__DATASET RECORDS__
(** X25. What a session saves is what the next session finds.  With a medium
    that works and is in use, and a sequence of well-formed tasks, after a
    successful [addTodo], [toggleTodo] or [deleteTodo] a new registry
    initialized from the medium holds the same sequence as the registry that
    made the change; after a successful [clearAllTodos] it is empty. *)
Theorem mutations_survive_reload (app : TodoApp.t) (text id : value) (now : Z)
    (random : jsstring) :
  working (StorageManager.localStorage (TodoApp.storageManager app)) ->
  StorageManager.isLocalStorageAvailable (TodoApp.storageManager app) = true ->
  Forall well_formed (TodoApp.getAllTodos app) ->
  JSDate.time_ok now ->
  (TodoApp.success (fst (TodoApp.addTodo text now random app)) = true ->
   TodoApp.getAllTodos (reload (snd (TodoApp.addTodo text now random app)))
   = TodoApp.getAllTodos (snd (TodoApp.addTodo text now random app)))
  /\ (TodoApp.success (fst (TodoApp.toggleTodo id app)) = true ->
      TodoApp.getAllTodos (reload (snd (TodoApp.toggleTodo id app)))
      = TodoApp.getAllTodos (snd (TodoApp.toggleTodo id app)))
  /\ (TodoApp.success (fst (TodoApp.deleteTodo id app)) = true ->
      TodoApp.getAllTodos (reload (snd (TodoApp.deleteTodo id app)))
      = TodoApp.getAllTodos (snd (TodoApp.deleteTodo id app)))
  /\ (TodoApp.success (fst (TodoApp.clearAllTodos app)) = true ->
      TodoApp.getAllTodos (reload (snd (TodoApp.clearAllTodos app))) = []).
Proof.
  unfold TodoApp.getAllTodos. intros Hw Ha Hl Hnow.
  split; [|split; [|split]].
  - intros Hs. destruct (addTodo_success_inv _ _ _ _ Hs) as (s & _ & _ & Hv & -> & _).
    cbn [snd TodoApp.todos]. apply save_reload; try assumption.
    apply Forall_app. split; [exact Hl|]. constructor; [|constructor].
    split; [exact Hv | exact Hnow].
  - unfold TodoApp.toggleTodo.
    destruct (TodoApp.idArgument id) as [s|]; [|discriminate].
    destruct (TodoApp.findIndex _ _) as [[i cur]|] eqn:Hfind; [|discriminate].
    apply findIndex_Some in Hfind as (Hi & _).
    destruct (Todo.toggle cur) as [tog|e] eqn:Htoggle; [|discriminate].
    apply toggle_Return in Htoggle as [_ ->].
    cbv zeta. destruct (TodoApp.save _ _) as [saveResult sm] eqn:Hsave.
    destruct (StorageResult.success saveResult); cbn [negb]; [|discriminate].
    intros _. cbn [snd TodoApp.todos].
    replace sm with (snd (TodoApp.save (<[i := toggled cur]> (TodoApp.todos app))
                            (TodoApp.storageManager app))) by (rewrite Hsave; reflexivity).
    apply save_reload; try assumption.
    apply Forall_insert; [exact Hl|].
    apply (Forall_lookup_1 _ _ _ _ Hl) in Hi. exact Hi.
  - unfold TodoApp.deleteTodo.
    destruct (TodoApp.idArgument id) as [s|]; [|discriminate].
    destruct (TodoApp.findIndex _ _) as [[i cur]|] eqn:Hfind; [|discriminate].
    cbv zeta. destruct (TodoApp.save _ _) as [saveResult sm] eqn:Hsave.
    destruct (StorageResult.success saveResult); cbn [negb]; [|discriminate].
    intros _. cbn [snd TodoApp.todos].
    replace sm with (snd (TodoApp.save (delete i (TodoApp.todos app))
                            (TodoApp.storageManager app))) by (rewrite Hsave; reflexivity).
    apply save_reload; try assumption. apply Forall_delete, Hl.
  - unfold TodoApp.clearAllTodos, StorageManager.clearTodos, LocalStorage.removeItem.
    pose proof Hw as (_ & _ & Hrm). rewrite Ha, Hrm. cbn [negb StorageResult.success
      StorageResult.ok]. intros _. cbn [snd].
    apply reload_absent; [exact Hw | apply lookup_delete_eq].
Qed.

__PROBLEM STATEMENT__
Look over the listing above and copy each line that contains "sequence".

__SOLUTION TO THIS TASK__
    that works and is in use, and a sequence of well-formed tasks, after a
    initialized from the medium holds the same sequence as the registry that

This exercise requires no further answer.